Two true facts that feel like they should be one. The fat got in. The mind didn’t improve. We assumed the second would follow the first. It didn’t.

Why the story felt so certain

The reason fish oil sells a billion dollars a year is that the story is good. Omega-3 builds the connections between brain cells. The brain is mostly fat. Fish-eating populations seem sharper. Each link sounds right, and stacked together they feel like proof.

But that feeling is doing something sneaky. It takes a believable account of how something might work and quietly upgrades it to evidence that it works. Those are different things. A mechanism is a story. A result is what actually happens when you test the story against reality — with a control group, blind, for long enough to see.

The brain is not a bucket. Pouring more of an ingredient in does not mean the brain uses it the way the story imagines. Maybe the connections were never the weak link. Maybe the damage was already done. Maybe the fat needs to arrive inside a whole diet, not a capsule. The plausible story has no way to know. Only the trial does.

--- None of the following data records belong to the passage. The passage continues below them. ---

Lemma shape_replace : unwatched X X' b b' a -> object_ok X' b' a -> shape X' b'.
Proof.
  intros Hu Ho.
  constructor; try apply Ho.
  - intros c Hc. assert (c <> a) by (pose proof (ob_next _ _ _ Ho); lia).
    destruct (sh_fresh _ _ Hs c) as (H1 & H2 & H3 & H4); [pose proof (sb_next _ _ _ Hb); lia|].
    rewrite (sb_socks _ _ _ Hb), (sb_lis _ _ _ Hb), (sb_fds _ _ _ Hb) by done.
    split_and!; [done| |done..]. by apply (sb_trans' _ _ _ Hb).
  - intros c x Hc. destruct (decide (c = a)) as [->|Hne]; [by apply (ob_tags _ _ _ Ho)|].
    rewrite (sb_socks _ _ _ Hb) in Hc by done. by apply (sh_tags _ _ Hs c).
  - intros c x Hc. destruct (decide (c = a)) as [->|Hne]; [by apply (ob_sock _ _ _ Ho)|].
    rewrite (sb_socks _ _ _ Hb) in Hc by done. by apply sock_ok_off, (sh_sock _ _ Hs).
  - intros c x Hc HcX Hcl. destruct (decide (c = a)) as [->|Hne]; [by apply (ob_peer _ _ _ Ho)|].
    rewrite (sb_socks _ _ _ Hb) in Hc by done. rewrite HX in HcX by done.
    by apply peer_ok_off, (sh_peer _ _ Hs).
  - intros c Hc. destruct (decide (c = a)) as [->|Hne]; [by apply (ob_local _ _ _ Ho)|].
    rewrite (sb_socks _ _ _ Hb) by done. by apply (sh_local _ _ Hs), (sb_local _ _ _ Hb).
  - intros c Hc. destruct (decide (c = a)) as [->|Hne]; [by apply (ob_closing _ _ _ Ho)|].
    rewrite (sb_socks _ _ _ Hb) by done. by apply (sh_closing _ _ Hs), (sb_closing _ _ _ Hb).
  - intros c Hc. destruct (decide (c = a)) as [->|Hne]; [by apply (ob_trackers _ _ _ Ho)|].
    rewrite (sb_socks _ _ _ Hb) by done. by apply (sh_trackers _ _ Hs), (sb_trackers _ _ _ Hb).
  - intros t tr d Ht Hd. destruct (entry_of_dec d) as [Hof|Hof]; [by eapply (ob_entry _ _ _ Ho)|].
    destruct (trans_back t tr Ht) as (tr1 & H1 & H2).
    apply entry_ok_off; [done|]. eapply (sh_entry _ _ Hs); [done|]. by apply H2.
  - intros c y Hc. destruct (decide (c = a)) as [->|Hne]; [by apply (ob_lis _ _ _ Ho)|].
    rewrite (sb_lis _ _ _ Hb) in Hc by done. by apply lis_ok_off, (sh_lis _ _ Hs).
  - intros c Hc. destruct (decide (c = a)) as [->|Hne]; [by apply (ob_llist _ _ _ Ho)|].
    rewrite (sb_lis _ _ _ Hb) by done. by apply (sh_llist _ _ Hs), (sb_llist _ _ _ Hb).
  - intros c x Hc. destruct (decide (c = a)) as [->|Hne]; [by apply (ob_sep _ _ _ Ho x)|].
    rewrite (sb_socks _ _ _ Hb) in Hc by done. rewrite (sb_lis _ _ _ Hb) by done.
    by apply (sh_sep _ _ Hs c x).
  - intros t tr Ht. destruct (decide (t = a)) as [->|Hne]; [by apply (ob_tsep _ _ _ Ho tr)|].
    rewrite (sb_socks _ _ _ Hb), (sb_lis _ _ _ Hb) by done.
    destruct (trans_back t tr Ht) as (tr1 & H1 & _). by apply (sh_tsep _ _ Hs t tr1).
  - pose proof (sh_pos _ _ Hs). pose proof (sb_next _ _ _ Hb). lia.
Qed.
End replace.

(** ** Exemptions *)

Lemma shape_exempt X X' b :
  shape X b ->
  (forall a x, tb_socks b !! a = Some x -> a ∉ X' -> s_closing x = false -> peer_ok X' b a x) ->
  shape X' b.
Proof. intros [] Hp. by constructor. Qed.

(** A pair of peers, about to be taken apart. *)
Lemma shape_open_pair X b a x q :
  shape X b -> tb_socks b !! a = Some x -> a ∉ X -> s_closing x = false -> s_peer x = Some q ->
  shape ({[a; q]} ∪ X) b.
Proof.
  intros Hs Ha HaX Hcl Hp. apply (shape_exempt X); [done|].
  intros c z Hc HcX Hz. pose proof (sh_peer _ _ Hs _ _ Ha HaX Hcl) as Hpa.
  pose proof (sh_peer _ _ Hs _ _ Hc ltac:(set_solver) Hz) as Hpc. unfold peer_ok in *.
  rewrite Hp in Hpa. destruct Hpa as (_ & _ & _ & y & Hy & _ & Hyp & _).
  destruct (s_peer z) as [r|] eqn:Hr; [|done].
  destruct Hpc as (H1 & H2 & H3 & y' & Hy' & H4 & H5 & H6). split_and!; try done.
  - assert (r <> a) by (intros ->; simplify_eq; set_solver).
    assert (r <> q) by (intros ->; simplify_eq; set_solver). set_solver.
  - eauto.
Qed.

(** A socket without a peer. *)
Lemma shape_open X b a x :
  shape X b -> tb_socks b !! a = Some x -> s_peer x = None -> shape ({[a]} ∪ X) b.
Proof.
  intros Hs Ha Hp. apply (shape_exempt X); [done|].
  intros c z Hc HcX Hz. pose proof (sh_peer _ _ Hs _ _ Hc ltac:(set_solver) Hz) as Hpc.
  unfold peer_ok in *. destruct (s_peer z) as [r|] eqn:Hr; [|done].
  destruct Hpc as (H1 & H2 & H3 & y' & Hy' & H4 & H5 & H6). split_and!; try done; [|eauto].
  assert (r <> a) by (intros ->; simplify_eq). set_solver.
Qed.

(** Two exempt sockets that point at each other. *)
Lemma shape_join X b a x q y :
  shape X b -> tb_socks b !! a = Some x -> tb_socks b !! q = Some y -> q <> a -> a ∈ X -> q ∈ X ->
  s_peer x = Some q -> s_peer y = Some a -> s_closing x = false -> s_closing y = false ->
  s_close x <> local_socket_close_notify_p -> s_close y <> local_socket_close_notify_p ->
  is_local x \/ is_local y -> shape (X ∖ {[a; q]}) b.
Proof.
  intros Hs Ha Hq Hne HaX HqX Hpx Hpy Hcx Hcy Hnx Hny Hk. apply (shape_exempt X); [done|].
  intros c z Hc HcX Hz. unfold peer_ok.
  destruct (decide (c = a)) as [->|Hca]; [|destruct (decide (c = q)) as [->|Hcq]].
  - simplify_eq. rewrite Hpx. split_and!; [done|set_solver|done|]. eauto.
  - simplify_eq. rewrite Hpy. split_and!; [done|set_solver|done|]. exists x. naive_solver.
  - pose proof (sh_peer _ _ Hs _ _ Hc ltac:(set_solver) Hz) as Hpc. unfold peer_ok in Hpc.
    destruct (s_peer z) as [r|] eqn:Hr; [|done].
    destruct Hpc as (H1 & H2 & H3 & y' & Hy' & H4 & H5 & H6). split_and!; try done; [|eauto].
    set_solver.
Qed.

(** A transport changes, but not its disconnect list. *)
Lemma shape_trans X b t tr tr' :
  shape X b -> tb_trans b !! t = Some tr -> t_disconnects tr' = t_disconnects tr ->
  shape X (Tables (tb_socks b) (tb_local b) (tb_closing b) (<[t := tr']> (tb_trans b))
             (tb_trackers b) (tb_lis b) (tb_llist b) (tb_fds b) (tb_next b)).
Proof.
  intros Hs Ht Hd.
  assert (forall u x, tb_trans b !! u = Some x ->
            exists x', <[t := tr']> (tb_trans b) !! u = Some x' /\ t_disconnects x' = t_disconnects x)
    as Hfwd by (intros u x Hu; destruct (decide (u = t)) as [->|]; simplify_map_eq; eauto).
  assert (forall u x', <[t := tr']> (tb_trans b) !! u = Some x' ->
            exists x, tb_trans b !! u = Some x /\ t_disconnects x' = t_disconnects x)
    as Hbwd by (intros u x Hu; destruct (decide (u = t)) as [->|]; simplify_map_eq; eauto).
  destruct Hs as [F1 F2 F3 F4 F5 F6 F7 F8 F9 F10 F11 F12 F13 F14 F15]. constructor; cbn; try done.
  - intros a Ha. destruct (F1 a Ha) as (? & ? & ? & ?). split_and!; try done.
    rewrite lookup_insert_ne; [done|]. intros ->. congruence.
  - intros a x Ha. pose proof (F3 a x Ha) as Hok. unfold sock_ok in *. cbn.
    destruct (s_enqueue x); try done. destruct Hok as (H1 & H0 & u & y & H2 & H3 & H4).
    destruct (Hfwd u y H3) as (y' & H5 & H6). split; [done|]. split; [done|]. exists u, y'. by rewrite H6.
  - intros u x (y & Hy & ->)%Hbwd. eauto.
  - intros u x d (y & Hy & ->)%Hbwd Hin. by eapply F10.
  - intros l y Hl. destruct (F11 l y Hl) as (H1 & H2 & H3). split_and!; try done.
    intros u Hu. destruct (H3 u Hu) as (z & H4 & H5). cbn.
    destruct (Hfwd u z H4) as (z' & H6 & H7). exists z'. by rewrite H7.
  - intros u x (y & Hy & _)%Hbwd. by eapply F14.
Qed.

(** ** The changes the operations make *)

(** [same_but] for a change at [a] of tables and lists. *)
Ltac same_tables :=
  constructor; cbn; intros;
  try first [done | lia | by simplify_map_eq | by rewrite list_elem_of_filter; tauto
            | by eexists; split; [done|tauto]].

Lemma nodup_filters a b X :
  shape X b ->
  NoDup (filter (fun c => c <> a) (tb_local b)) /\ NoDup (filter (fun c => c <> a) (tb_closing b)) /\
  NoDup (filter (fun c => c <> a) (tb_trackers b)) /\ NoDup (filter (fun c => c <> a) (tb_llist b)).
Proof.
  intros Hs. destruct (sh_nodup _ _ Hs) as (? & ? & ? & ?). by split_and!; apply list.NoDup_filter.
Qed.

Lemma addr_below X b a x : shape X b -> tb_socks b !! a = Some x -> a < tb_next b.
Proof.
  intros Hs Ha. destruct (Z.lt_ge_cases a (tb_next b)) as [|Hge]; [done|].
  destruct (sh_fresh _ _ Hs a Hge) as [? _]. congruence.
Qed.

(** A socket is no transport. *)
Lemma sock_no_trans X b a x : shape X b -> tb_socks b !! a = Some x -> tb_trans b !! a = None.
Proof.
  intros Hs Ha. destruct (tb_trans b !! a) as [tr|] eqn:Ht; [|done].
  destruct (sh_tsep _ _ Hs _ _ Ht). congruence.
Qed.

(** The entries of a socket or a listener are where it says. *)
Lemma entry_remote X b t tr a x :
  shape X b -> tb_trans b !! t = Some tr -> remote_socket_disconnect_p a ∈ t_disconnects tr ->
  tb_socks b !! a = Some x -> s_enqueue x = remote_socket_enqueue_p /\ s_transport x = Some t.
Proof.
  intros Hs Ht Hin Ha. destruct (sh_entry _ _ Hs _ _ _ Ht Hin) as (y & Hy & ?). simplify_eq. done.
Qed.

Lemma entry_listener X b t tr a x :
  shape X b -> tb_trans b !! t = Some tr -> listener_disconnect_p a ∈ t_disconnects tr ->
  tb_socks b !! a = Some x -> False.
Proof.
  intros Hs Ht Hin Ha. destruct (sh_entry _ _ Hs _ _ _ Ht Hin) as (y & Hy & ?).
  pose proof (sh_sep _ _ Hs _ _ Ha). cbn in *. congruence.
Qed.

Lemma local_no_entry X b t tr a x d :
  shape X b -> tb_trans b !! t = Some tr -> d ∈ t_disconnects tr ->
  tb_socks b !! a = Some x -> s_enqueue x <> remote_socket_enqueue_p -> ~ entry_of a d.
Proof.
  intros Hs Ht Hin Ha He [->| ->].
  - by destruct (entry_remote _ _ _ _ _ _ Hs Ht Hin Ha).
  - by eapply entry_listener.
Qed.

The gap is everywhere this week

Once you see the gap between a good story and a proven result, the rest of the week lines up behind it. Thousands of people are, in the reporting’s words, “foaming at the mouth” for research peptides — drugs sold on a compelling mechanism and almost no outcome data. The theory that weight-loss drugs extend lifespan has circulated for years on the same fuel: a sensible chain of how it could work, racing ahead of any trial showing it does.

None of these people are foolish. The stories are genuinely good. That is the trap. The better the story, the more it feels like it has already been proven, and the less patience anyone has for the slow, dull test that would actually settle it.

You are inside this, not above it

It is easy to read this as a lesson about gullible supplement buyers. It isn’t. Everyone runs on mechanism-stories, because we have to. You cannot run a controlled trial on your own choices — which job, which treatment, which decision about a parent’s care. So you reach for the story: this should work because of how it connects to that. Most of the time the story is all you have, and you have to act on it.

The humbling part is that the people who looked hardest at fish oil — the researchers who believed the mechanism enough to spend two years testing it — were the ones who learned it didn’t pan out. Conviction didn’t protect them. The test did. And most of life doesn’t come with a test.

What’s left to hold

So the move isn’t to distrust every story. You can’t, and you’d be wrong as often as right. It is to hold the gap open. To notice the quiet jump from “here’s how this works” to “so it works,” and to keep those two beliefs at different strengths. The fat reached the brain. That was real, and it still wasn’t the thing that mattered. Knowing which of your own certainties are tested, and which are just good stories you haven’t checked, is most of what humility in a decision actually is.

03 · Lab · your turn

The Story and the Test

Build a convincing mechanism story for a supplement, then run the trial and feel that a good story doesn't predict a real result.

04 · Hope · carry this

There is something steadying in a field willing to spend two careful years proving that its own favourite story was wrong. The patience to test what we hoped is true, instead of just believing it, is the slow machinery by which we get a little less fooled each decade.